**EXERCISE DETAILS:** There is material below. Print exactly the lines starting at the line with "EmptyString => true" and ending at the line with "Section Trader.", ends included, and no others.

+-------+

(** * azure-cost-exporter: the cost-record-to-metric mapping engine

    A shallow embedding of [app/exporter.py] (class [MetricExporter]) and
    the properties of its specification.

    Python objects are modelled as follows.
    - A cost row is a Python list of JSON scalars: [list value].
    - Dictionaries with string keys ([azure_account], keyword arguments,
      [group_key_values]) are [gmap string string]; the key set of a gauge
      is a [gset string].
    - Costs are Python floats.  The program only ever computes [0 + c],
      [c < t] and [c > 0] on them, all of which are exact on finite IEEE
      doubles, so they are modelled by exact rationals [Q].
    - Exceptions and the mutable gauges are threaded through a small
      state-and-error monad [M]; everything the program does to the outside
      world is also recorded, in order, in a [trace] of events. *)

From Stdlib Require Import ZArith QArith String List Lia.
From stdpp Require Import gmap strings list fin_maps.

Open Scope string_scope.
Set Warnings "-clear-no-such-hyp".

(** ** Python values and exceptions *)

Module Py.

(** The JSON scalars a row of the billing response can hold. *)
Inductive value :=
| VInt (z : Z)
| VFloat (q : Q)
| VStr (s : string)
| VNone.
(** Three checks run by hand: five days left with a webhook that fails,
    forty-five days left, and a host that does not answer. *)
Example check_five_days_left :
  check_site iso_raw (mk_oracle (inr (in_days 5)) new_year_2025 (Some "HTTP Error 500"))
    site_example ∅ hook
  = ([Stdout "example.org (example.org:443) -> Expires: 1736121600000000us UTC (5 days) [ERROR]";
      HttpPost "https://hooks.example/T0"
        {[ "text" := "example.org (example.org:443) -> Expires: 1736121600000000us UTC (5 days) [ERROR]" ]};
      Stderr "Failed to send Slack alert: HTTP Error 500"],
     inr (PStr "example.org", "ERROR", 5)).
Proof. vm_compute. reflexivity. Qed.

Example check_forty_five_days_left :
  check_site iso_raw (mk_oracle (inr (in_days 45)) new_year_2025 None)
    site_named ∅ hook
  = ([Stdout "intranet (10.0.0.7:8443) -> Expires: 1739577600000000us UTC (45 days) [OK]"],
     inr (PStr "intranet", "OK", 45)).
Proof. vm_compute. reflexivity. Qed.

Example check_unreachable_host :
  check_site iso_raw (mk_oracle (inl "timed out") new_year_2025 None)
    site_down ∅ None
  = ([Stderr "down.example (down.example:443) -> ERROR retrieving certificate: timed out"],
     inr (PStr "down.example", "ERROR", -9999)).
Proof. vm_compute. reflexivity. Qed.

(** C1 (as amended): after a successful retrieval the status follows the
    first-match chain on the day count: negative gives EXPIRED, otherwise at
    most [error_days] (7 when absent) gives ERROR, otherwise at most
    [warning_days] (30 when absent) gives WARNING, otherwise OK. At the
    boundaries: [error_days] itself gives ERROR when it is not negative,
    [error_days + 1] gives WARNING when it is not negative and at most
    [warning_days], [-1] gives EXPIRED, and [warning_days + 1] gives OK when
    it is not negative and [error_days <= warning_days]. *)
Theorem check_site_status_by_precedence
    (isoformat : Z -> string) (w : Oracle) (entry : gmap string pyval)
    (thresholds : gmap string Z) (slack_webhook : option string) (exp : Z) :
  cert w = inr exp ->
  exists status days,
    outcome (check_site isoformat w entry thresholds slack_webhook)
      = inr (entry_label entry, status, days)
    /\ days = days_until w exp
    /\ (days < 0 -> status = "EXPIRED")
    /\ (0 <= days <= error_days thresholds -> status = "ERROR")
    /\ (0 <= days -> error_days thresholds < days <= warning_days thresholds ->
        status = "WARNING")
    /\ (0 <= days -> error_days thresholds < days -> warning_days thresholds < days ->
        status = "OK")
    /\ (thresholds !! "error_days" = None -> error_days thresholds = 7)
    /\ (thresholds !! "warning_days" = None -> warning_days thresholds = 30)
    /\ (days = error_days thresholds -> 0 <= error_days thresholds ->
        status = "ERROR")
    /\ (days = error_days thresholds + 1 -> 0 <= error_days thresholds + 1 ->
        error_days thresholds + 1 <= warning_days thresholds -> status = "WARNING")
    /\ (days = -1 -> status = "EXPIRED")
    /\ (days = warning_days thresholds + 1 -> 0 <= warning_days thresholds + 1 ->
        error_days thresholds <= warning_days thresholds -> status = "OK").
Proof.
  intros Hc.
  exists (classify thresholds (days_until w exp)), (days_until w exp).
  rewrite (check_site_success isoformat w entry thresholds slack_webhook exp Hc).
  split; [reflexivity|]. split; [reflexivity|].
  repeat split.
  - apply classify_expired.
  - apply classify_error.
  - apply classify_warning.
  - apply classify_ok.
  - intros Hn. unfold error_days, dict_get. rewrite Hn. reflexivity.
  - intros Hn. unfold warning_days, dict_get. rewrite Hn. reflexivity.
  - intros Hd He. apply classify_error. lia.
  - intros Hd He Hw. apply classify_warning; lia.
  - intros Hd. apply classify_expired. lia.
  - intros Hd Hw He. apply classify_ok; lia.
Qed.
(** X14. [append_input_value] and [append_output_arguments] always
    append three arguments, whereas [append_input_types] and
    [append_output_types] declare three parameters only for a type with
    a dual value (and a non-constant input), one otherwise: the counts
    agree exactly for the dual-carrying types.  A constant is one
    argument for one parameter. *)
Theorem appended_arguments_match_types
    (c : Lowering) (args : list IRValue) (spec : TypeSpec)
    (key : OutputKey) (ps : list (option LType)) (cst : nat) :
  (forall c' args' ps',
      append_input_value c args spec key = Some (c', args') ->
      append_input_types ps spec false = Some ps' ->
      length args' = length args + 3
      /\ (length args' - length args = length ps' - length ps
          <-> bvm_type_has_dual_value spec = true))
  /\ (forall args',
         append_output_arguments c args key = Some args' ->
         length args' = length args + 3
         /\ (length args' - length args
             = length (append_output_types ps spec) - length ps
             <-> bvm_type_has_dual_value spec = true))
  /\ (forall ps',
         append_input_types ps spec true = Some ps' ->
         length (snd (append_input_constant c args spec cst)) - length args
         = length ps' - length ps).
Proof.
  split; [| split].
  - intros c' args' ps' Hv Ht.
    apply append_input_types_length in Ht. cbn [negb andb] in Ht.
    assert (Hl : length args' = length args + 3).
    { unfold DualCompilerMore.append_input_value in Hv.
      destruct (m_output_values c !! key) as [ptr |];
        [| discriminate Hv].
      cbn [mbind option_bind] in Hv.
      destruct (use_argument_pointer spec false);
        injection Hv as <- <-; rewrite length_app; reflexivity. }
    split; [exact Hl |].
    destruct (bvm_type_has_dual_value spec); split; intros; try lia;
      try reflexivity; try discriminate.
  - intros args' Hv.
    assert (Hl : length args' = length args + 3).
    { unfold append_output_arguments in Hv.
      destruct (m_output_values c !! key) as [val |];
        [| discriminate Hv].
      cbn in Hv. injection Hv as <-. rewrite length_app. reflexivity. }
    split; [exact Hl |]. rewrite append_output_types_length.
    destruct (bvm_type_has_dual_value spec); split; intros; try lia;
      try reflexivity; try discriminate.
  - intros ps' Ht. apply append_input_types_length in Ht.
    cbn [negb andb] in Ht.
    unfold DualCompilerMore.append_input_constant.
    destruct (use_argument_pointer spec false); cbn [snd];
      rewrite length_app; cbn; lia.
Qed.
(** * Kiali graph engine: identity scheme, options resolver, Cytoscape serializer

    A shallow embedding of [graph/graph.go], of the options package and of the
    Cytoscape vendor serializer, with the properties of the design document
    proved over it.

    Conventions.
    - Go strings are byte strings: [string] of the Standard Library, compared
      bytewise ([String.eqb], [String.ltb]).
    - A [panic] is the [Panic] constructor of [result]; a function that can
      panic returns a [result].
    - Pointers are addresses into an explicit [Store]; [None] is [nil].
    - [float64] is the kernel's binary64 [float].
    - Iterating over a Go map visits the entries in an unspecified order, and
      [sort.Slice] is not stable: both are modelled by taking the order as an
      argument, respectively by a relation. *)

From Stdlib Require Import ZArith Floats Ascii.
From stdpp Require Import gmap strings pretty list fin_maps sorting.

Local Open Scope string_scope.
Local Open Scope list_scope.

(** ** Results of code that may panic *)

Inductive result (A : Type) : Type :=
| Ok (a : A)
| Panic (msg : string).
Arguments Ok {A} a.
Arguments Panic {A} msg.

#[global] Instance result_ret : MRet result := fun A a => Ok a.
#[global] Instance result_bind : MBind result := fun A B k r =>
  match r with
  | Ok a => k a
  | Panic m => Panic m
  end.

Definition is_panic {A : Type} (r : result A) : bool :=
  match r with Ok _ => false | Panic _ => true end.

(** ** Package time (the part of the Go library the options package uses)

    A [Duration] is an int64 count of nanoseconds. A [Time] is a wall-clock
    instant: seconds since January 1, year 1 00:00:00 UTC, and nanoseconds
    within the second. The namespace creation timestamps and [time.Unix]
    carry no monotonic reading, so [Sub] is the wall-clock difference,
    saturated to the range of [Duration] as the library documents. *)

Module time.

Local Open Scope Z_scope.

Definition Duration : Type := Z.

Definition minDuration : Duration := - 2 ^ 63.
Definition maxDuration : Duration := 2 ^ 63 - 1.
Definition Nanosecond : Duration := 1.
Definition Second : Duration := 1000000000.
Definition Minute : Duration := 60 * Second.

+-------+

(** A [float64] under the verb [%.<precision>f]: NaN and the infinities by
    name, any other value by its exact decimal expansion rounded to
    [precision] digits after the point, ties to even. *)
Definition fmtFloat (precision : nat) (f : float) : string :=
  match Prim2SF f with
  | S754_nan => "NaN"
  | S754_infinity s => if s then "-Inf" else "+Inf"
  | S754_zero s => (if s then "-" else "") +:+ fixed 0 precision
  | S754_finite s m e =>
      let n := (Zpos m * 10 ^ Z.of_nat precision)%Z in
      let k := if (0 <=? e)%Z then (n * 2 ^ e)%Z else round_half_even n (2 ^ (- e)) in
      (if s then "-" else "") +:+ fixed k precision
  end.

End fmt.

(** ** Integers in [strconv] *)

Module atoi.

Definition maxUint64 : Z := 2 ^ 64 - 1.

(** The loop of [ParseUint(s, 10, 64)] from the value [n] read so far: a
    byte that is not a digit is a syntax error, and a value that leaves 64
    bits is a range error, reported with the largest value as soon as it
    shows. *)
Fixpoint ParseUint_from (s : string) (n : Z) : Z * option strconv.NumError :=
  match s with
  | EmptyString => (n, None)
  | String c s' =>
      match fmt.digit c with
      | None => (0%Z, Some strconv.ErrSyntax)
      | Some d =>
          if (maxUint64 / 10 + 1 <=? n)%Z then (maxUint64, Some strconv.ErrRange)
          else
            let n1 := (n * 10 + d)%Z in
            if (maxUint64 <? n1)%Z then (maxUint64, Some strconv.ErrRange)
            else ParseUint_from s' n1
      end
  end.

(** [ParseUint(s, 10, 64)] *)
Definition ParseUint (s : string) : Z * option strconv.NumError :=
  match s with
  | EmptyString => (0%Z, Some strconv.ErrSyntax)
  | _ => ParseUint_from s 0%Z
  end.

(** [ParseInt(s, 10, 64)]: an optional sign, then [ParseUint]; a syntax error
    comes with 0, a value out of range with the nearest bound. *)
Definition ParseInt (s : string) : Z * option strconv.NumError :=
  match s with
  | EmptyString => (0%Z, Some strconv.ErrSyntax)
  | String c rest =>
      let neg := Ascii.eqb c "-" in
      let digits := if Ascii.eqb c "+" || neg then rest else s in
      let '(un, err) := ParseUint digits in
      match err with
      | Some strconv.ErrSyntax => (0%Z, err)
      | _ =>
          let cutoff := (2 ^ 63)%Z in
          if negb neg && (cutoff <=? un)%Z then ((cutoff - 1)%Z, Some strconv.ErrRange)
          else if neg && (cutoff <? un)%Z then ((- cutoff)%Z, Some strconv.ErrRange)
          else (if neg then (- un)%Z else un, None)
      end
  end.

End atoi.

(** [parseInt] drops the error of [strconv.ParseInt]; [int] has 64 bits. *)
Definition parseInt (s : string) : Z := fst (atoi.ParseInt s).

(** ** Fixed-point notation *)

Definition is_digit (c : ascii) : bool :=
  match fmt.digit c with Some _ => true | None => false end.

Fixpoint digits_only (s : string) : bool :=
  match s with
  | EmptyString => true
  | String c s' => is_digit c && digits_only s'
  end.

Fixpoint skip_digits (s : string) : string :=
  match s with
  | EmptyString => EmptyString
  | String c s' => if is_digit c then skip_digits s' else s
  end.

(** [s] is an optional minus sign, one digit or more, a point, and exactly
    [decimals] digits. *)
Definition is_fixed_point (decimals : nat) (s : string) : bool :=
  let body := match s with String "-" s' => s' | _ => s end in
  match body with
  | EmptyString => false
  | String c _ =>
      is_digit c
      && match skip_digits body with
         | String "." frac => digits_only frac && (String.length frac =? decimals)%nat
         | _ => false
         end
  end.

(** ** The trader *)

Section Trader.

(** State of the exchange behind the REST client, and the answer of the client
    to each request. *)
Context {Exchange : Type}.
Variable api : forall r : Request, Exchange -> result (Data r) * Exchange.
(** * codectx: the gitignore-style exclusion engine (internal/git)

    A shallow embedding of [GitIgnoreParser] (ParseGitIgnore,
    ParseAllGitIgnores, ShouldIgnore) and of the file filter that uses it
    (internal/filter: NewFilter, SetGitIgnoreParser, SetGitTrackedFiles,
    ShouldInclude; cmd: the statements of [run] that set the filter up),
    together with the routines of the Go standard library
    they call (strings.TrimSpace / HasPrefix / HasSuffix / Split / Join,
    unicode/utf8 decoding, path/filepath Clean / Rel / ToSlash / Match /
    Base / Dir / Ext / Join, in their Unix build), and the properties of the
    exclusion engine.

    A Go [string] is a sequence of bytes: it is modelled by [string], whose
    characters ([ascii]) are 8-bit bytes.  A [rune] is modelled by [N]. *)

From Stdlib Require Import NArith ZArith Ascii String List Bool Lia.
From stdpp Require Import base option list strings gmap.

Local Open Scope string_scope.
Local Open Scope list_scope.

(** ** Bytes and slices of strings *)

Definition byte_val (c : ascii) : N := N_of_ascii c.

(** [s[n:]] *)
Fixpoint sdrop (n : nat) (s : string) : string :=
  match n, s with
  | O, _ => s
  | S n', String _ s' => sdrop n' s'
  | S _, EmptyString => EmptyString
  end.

+-------+

**TASK OUTPUT:**
  | EmptyString => true
  | String c s' => is_digit c && digits_only s'
  end.

Fixpoint skip_digits (s : string) : string :=
  match s with
  | EmptyString => EmptyString
  | String c s' => if is_digit c then skip_digits s' else s
  end.

(** [s] is an optional minus sign, one digit or more, a point, and exactly
    [decimals] digits. *)
Definition is_fixed_point (decimals : nat) (s : string) : bool :=
  let body := match s with String "-" s' => s' | _ => s end in
  match body with
  | EmptyString => false
  | String c _ =>
      is_digit c
      && match skip_digits body with
         | String "." frac => digits_only frac && (String.length frac =? decimals)%nat
         | _ => false
         end
  end.

(** ** The trader *)

Section Trader.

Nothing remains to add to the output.